Your task → Of the entries below, return only those lines from the line with "intros w. unfold Deallocate." to the line with "Create HintDb steady discriminated.", exactly, both included.

Stored items:

==================================================

(** Once the row of a file is a tombstone, and keys are unique, the file has
    no live row. *)
Lemma select_live_tombstoned folder file row d :
  unique_keys d →
  head (select_live folder file d) = Some row →
  select_live folder file (update_content (c_id row) tombstone d) = [].
Proof.
  intros Huniq Hrow%head_elem_of.
  apply list_elem_of_filter in Hrow as [(Hf & Hfile & _) Hrow].
  apply elem_of_nil_inv. intros c' Hc'.
  apply list_elem_of_filter in Hc' as [(Hf' & Hfile' & Hlive) Hc'].
  unfold update_content in Hc'. simpl in Hc'.
  apply list_elem_of_fmap in Hc' as (c & -> & Hc).
  case_decide as Hid; [done|].
  apply Hid. f_equal. apply Huniq; congruence.
Qed.

Lemma select_live_upserted folder file content d :
  select_content folder file d ≠ [] → select_live folder file d = [] →
  select_live folder file (upserted folder file content d) = [].
Proof.
  intros Hrow Hlive. unfold upserted.
  destruct (head (select_content folder file d)) as [row|] eqn:Hhead.
  - rewrite select_live_update by done. by rewrite Hlive.
  - by apply head_filter_None in Hhead.
Qed.

Lemma getPendingWithContent_lookup st g :
  getPendingWithContent st !! g =
  (λ l, getPendingWithContentForFolder (db st) l g)
    <$> pendingRevisionsByFolder st !! g.
Proof.
  unfold getPendingWithContent. rewrite map_lookup_imap.
  by destruct (pendingRevisionsByFolder st !! g).
Qed.

Lemma elem_of_files d l g fr :
  fr ∈ files (getPendingWithContentForFolder d l g) ↔
  ∃ c, c ∈ ghost_content d ∧ c_folder c = g ∧ c_file c ∈ p_file <$> l ∧
       fr = mkFile (c_file c) (c_content c) (c_deleted c).
Proof.
  unfold getPendingWithContentForFolder. simpl.
  rewrite list_elem_of_fmap. split.
  - intros (c & -> & [[Hfile Hf] Hc]%list_elem_of_filter).
    rewrite elem_of_remove_dups in Hfile. by exists c.
  - intros (c & Hc & Hf & Hfile & ->). exists c. split; [done|].
    apply list_elem_of_filter. split; [|done].
    split; [by apply elem_of_remove_dups|done].
Qed.
(** * Metadata_creation.py: a shallow embedding

    The script walks a directory of audio files, derives per-file
    attributes, optionally parses the file stem with a regular expression
    or a delimiter, and writes one CSV row per file.

    Conventions of the embedding.
    - Text is [string]: the characters of a Python [str] in their UTF-8
      bytes (a byte of a file name that is not UTF-8 is the surrogate that
      Python makes of it, encoded the same way). [str.lower] is a
      collaborator: a field of the [World] with the three facts about it
      that the proofs use.
    - A [pathlib.Path] is the list of its parts; the text of the input
      directory is kept as one leading part, so that the order of two
      paths below the same directory is the order of their parts.
      [suffix]/[stem] follow pathlib of CPython 3.11.
    - The file system, [re], [wave], the writing of the file and of
      standard output, and the csv float rendering are collaborators of
      the script: they are fields of a [World]. Directories can be
      listed and [resolve] always answers; an entry on which [stat]
      raises is [Denied].
    - A Python float is a binary64 number: a [spec_float] with the
      operations of [SpecFloat] at precision 53.
    - A dictionary row is a [gmap string value]; [VNone] is Python's None.
    - [main] is the body of [main()] from line 75 on, over a namespace
      [Args] read with the attribute names that the body uses. The file
      as shipped never gets there: line 66 ends inside a string literal,
      so compiling the module fails. [run_file] is the run of the file
      as shipped. *)

From Stdlib Require Import Ascii SpecFloat.
From stdpp Require Import base strings list gmap sorting pretty.
Lemma steady_mono {A} (m : M T A) (P P' : A → Prop) :
  steady m P → (∀ a, P a → P' a) → steady m P'.
Proof.
  intros Hm HP w. specialize (Hm w). destruct (m w); [|done..].
  destruct Hm. auto.
Qed.

Lemma steady_unwinding {A} (cleanup : M T unit) (m : M T A) (P : A → Prop) (P' : unit → Prop) :
  steady m P → steady cleanup P' → steady (T:=T) (unwinding cleanup m) P.
Proof.
  intros Hm Hc w. unfold unwinding. specialize (Hm w).
  destruct (m w) as [a w1|w1|]; [done| |done].
  specialize (Hc w1). destruct (cleanup w1) as [[] w2|w2|]; [|done..].
  destruct Hc. congruence.
Qed.

Ltac steady_step :=
  lazymatch goal with
  | |- steady (bind _ _) _ => eapply steady_seq; [|intros ?]
  | |- steady (ret _) _ => by apply steady_ret
  | |- steady undefined _ => apply steady_undefined
  | |- steady (if ?c then _ else _) _ => destruct c
  | |- steady (match ?x with _ => _ end) _ => destruct x
  | |- steady (let '(_, _) := ?x in _) _ => destruct x
  end.

Lemma steady_emit e : steady (T:=T) (emit e) any.
Proof. by intros w. Qed.

Lemma steady_put p s : steady (T:=T) (put p s) any.
Proof. intros w. unfold put. destruct (heap w !! p.1); [|done]. by case_decide. Qed.

Lemma steady_load p : steady (T:=T) (load p) any.
Proof. intros w. unfold load. by destruct (slot_at w p) as [[x|]|]. Qed.

Lemma steady_construct_at p x : steady (T:=T) (construct_at p x) any.
Proof.
  intros w. unfold construct_at. destruct (slot_at w p) as [[y|]|]; [done| |done].
  apply steady_put.
Qed.

Lemma steady_Allocate n : steady (T:=T) (Allocate n) any.
Proof. intros w. unfold Allocate. by case_decide. Qed.

Lemma steady_Deallocate a : steady (T:=T) (Deallocate a) any.
Proof.
  intros w. unfold Deallocate. case_decide; [done|]. by destruct (heap w !! a).
Qed.

Lemma steady_enter_copy x : steady (T:=T) (enter_copy x) any.
Proof. intros w. unfold enter_copy. by destruct (copy_throws _ _). Qed.

Lemma steady_assert c : steady (T:=T) (assert c) any.
Proof. by destruct c. Qed.

Create HintDb steady discriminated.
Hint Resolve steady_emit steady_put steady_load steady_construct_at steady_Allocate
  steady_Deallocate steady_enter_copy steady_assert : steady.

Ltac steady_auto := repeat (steady_step || solve [eauto with steady]).

Lemma steady_assign_at p x : steady (T:=T) (assign_at p x) any.
Proof. unfold assign_at. steady_auto. Qed.

Lemma steady_destroy_at p : steady (T:=T) (destroy_at p) any.
Proof. unfold destroy_at. steady_auto. Qed.

Lemma steady_read r : steady (T:=T) (read r) any.
Proof. unfold read. steady_auto. Qed.
(** X3.  The whole chain: once Qt has delivered a close event for the
    container widget or the wrapped window to the instance, the next tick
    returns the usual period and issues the quit command exactly once,
    whatever the default handling is. *)
Theorem close_event_then_tick_quits :
  forall (QApplication_notify : nat -> QEvent -> QWidget -> bool * QEvent * QWidget)
         (receiver : nat) (event : QEvent) (w : World) (self : BlenderApplication),
    qapp w = Some (Wrapper self) ->
    is_QCloseEvent event = true ->
    is_wrapped self receiver = true ->
    let w1 := run_op QApplication_notify (Op_notify receiver event) w in
    fst (on_update w1) = Ok (TICK w) /\
    quit_requests (snd (on_update w1)) = S (quit_requests w) /\
    quit_requests w1 = quit_requests w.
Proof.
  intros QApplication_notify receiver event w self Happ Hc Hr w1.
  subst w1. rewrite (notify_close_world _ _ _ _ _ Happ Hc Hr).
  rewrite (on_update_run _ (set_should_close true self)) by reflexivity.
  repeat split.
Qed.

Lemma close_event_then_tick_quits_witness :
  quit_requests
    (snd (on_update
            (run_op closing_notify (Op_notify 0 (mkQEvent QCloseEvent true)) sample_world)))
    = 1%nat.
Proof.
  apply (close_event_then_tick_quits closing_notify 0 (mkQEvent QCloseEvent true)
           sample_world sample_app); reflexivity.
Defined.

(** ** The settings store under the store and restore operations *)

Lemma stored_settings_overwrite (wd1 wd2 : QWidget) (store : gmap string QVariant) :
  stored_settings wd2 (stored_settings wd1 store) = stored_settings wd2 store.
Proof.
  unfold stored_settings, QSettings_setValue.
  apply map_eq. intros k. rewrite !lookup_insert.
  repeat case_decide; reflexivity.
Qed.

Lemma stored_settings_other_key (wd : QWidget) (store : gmap string QVariant) (k : string) :
  k <> settings_key SETTINGS_WINDOW_GROUP_NAME SETTINGS_KEY_GEOMETRY ->
  k <> settings_key SETTINGS_WINDOW_GROUP_NAME SETTINGS_KEY_MAXIMIZED ->
  k <> settings_key SETTINGS_WINDOW_GROUP_NAME SETTINGS_KEY_FULL_SCREEN ->
  stored_settings wd store !! k = store !! k.
Proof.
  intros Hg Hm Hf. unfold stored_settings, QSettings_setValue.
  rewrite !lookup_insert_ne by (intros E; symmetry in E; contradiction).
  reflexivity.
Qed.

(** X4.  The store operation writes its three keys and nothing else:
    every other key of the store keeps its value, and of two store
    operations in a row the later one wins, the world being the same as
    after the later one alone. *)
Theorem store_window_geometry_overwrites :
  forall (self1 self2 : BlenderApplication) (w : World),
    let w1 := snd (snd (_store_window_geometry (self1, w))) in
    (forall k : string,
       k <> settings_key SETTINGS_WINDOW_GROUP_NAME SETTINGS_KEY_GEOMETRY ->
       k <> settings_key SETTINGS_WINDOW_GROUP_NAME SETTINGS_KEY_MAXIMIZED ->
       k <> settings_key SETTINGS_WINDOW_GROUP_NAME SETTINGS_KEY_FULL_SCREEN ->
       settings w1 !! k = settings w !! k) /\
    _store_window_geometry (self2, w1) = _store_window_geometry (self2, w).
Proof.
  intros self1 self2 w w1. subst w1. rewrite store_window_geometry_run. cbn [snd].
  split.
  - intros k Hg Hm Hf. cbn [settings set_settings].
    now apply stored_settings_other_key.
  - rewrite !store_window_geometry_run. cbn [settings set_settings].
    rewrite stored_settings_overwrite. reflexivity.
Qed.

Lemma store_window_geometry_overwrites_witness :
  settings (snd (snd (_store_window_geometry
                        (sample_app,
                         set_settings {[ "Preferences/Theme" := VString "dark" ]}
                                      sample_world))))
    !! "Preferences/Theme" = Some (VString "dark").
Proof.
  rewrite (proj1 (store_window_geometry_overwrites sample_app sample_app
                    (set_settings {[ "Preferences/Theme" := VString "dark" ]} sample_world))
                 "Preferences/Theme");
    [reflexivity | discriminate | discriminate | discriminate].
Defined.

(** X5.  The restore operation calls [.lower()] on whatever is stored
    under a flag and hands whatever is stored under the geometry key to
    [setGeometry]: a full-screen value that is not text raises
    [AttributeError]; so does a maximized value that is not text when
    full-screen is not set; and a geometry value that is not a rectangle
    raises [TypeError] when neither flag is set.  In each case the widget
    is neither changed nor shown. *)
Theorem set_window_geometry_rejects :
  forall (self : BlenderApplication) (w : World),
    let value key dflt :=
      QSettings_value (settings w) SETTINGS_WINDOW_GROUP_NAME key dflt in
    (is_text (value SETTINGS_KEY_FULL_SCREEN (VString "false")) = false ->
       _set_window_geometry (self, w) = (Raise AttributeError, (self, w))) /\
    (is_text (value SETTINGS_KEY_FULL_SCREEN (VString "false")) = true ->
     persisted_flag (settings w) SETTINGS_KEY_FULL_SCREEN = false ->
     is_text (value SETTINGS_KEY_MAXIMIZED (VString "false")) = false ->
       _set_window_geometry (self, w) = (Raise AttributeError, (self, w))) /\
    (is_text (value SETTINGS_KEY_FULL_SCREEN (VString "false")) = true ->
     persisted_flag (settings w) SETTINGS_KEY_FULL_SCREEN = false ->
     is_text (value SETTINGS_KEY_MAXIMIZED (VString "false")) = true ->
     persisted_flag (settings w) SETTINGS_KEY_MAXIMIZED = false ->
     is_rect (value SETTINGS_KEY_GEOMETRY (VRect DEFAULT_GEOMETRY)) = false ->
       _set_window_geometry (self, w) = (Raise TypeError, (self, w))).
Proof.
  intros self w value. subst value. cbv beta.
  rewrite set_window_geometry_run. unfold persisted_flag.
  destruct (QSettings_value (settings w) _ SETTINGS_KEY_FULL_SCREEN _) as [b|fs|r];
    cbn [is_text]; (split; [| split]); intros; try discriminate; try reflexivity.
  - rewrite H0.
    destruct (QSettings_value (settings w) _ SETTINGS_KEY_MAXIMIZED _) as [b|mx|r];
      cbn [is_text] in *; try discriminate; reflexivity.
  - rewrite H0.
    destruct (QSettings_value (settings w) _ SETTINGS_KEY_MAXIMIZED _) as [b|mx|r];
      cbn [is_text] in *; try discriminate.
    rewrite H2.
    destruct (QSettings_value (settings w) _ SETTINGS_KEY_GEOMETRY _) as [b|s|r];
      cbn [is_rect] in *; try discriminate; reflexivity.
Qed.

Lemma set_window_geometry_rejects_witness :
  _set_window_geometry
    (next_app,
     set_settings {[ "MainWindow/IsFullScreen" := VBool true ]} (fresh_world windows_host)) =
    (Raise AttributeError,
     (next_app,
      set_settings {[ "MainWindow/IsFullScreen" := VBool true ]} (fresh_world windows_host)))
  /\
  _set_window_geometry
    (next_app,
     set_settings {[ "MainWindow/Geometry" := VString "10,20,300,200" ]}
                  (fresh_world windows_host)) =
    (Raise TypeError,
     (next_app,
      set_settings {[ "MainWindow/Geometry" := VString "10,20,300,200" ]}
                   (fresh_world windows_host))).
Proof.
  split.
  - apply (proj1 (set_window_geometry_rejects next_app
                    (set_settings {[ "MainWindow/IsFullScreen" := VBool true ]}
                                  (fresh_world windows_host)))).
    reflexivity.
  - apply (proj2 (proj2 (set_window_geometry_rejects next_app
                    (set_settings {[ "MainWindow/Geometry" := VString "10,20,300,200" ]}
                                  (fresh_world windows_host)))));
      reflexivity.
Defined.

Lemma restored_widget_idempotent (store : gmap string QVariant) (wd : QWidget) :
  restored_widget store (restored_widget store wd) = restored_widget store wd.
Proof.
  unfold restored_widget.
  destruct (persisted_flag store SETTINGS_KEY_FULL_SCREEN); [reflexivity|].
  destruct (persisted_flag store SETTINGS_KEY_MAXIMIZED); reflexivity.
Qed.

==================================================

Exercise response →
  intros w. unfold Deallocate. case_decide; [done|]. by destruct (heap w !! a).
Qed.

Lemma steady_enter_copy x : steady (T:=T) (enter_copy x) any.
Proof. intros w. unfold enter_copy. by destruct (copy_throws _ _). Qed.

Lemma steady_assert c : steady (T:=T) (assert c) any.
Proof. by destruct c. Qed.

Create HintDb steady discriminated.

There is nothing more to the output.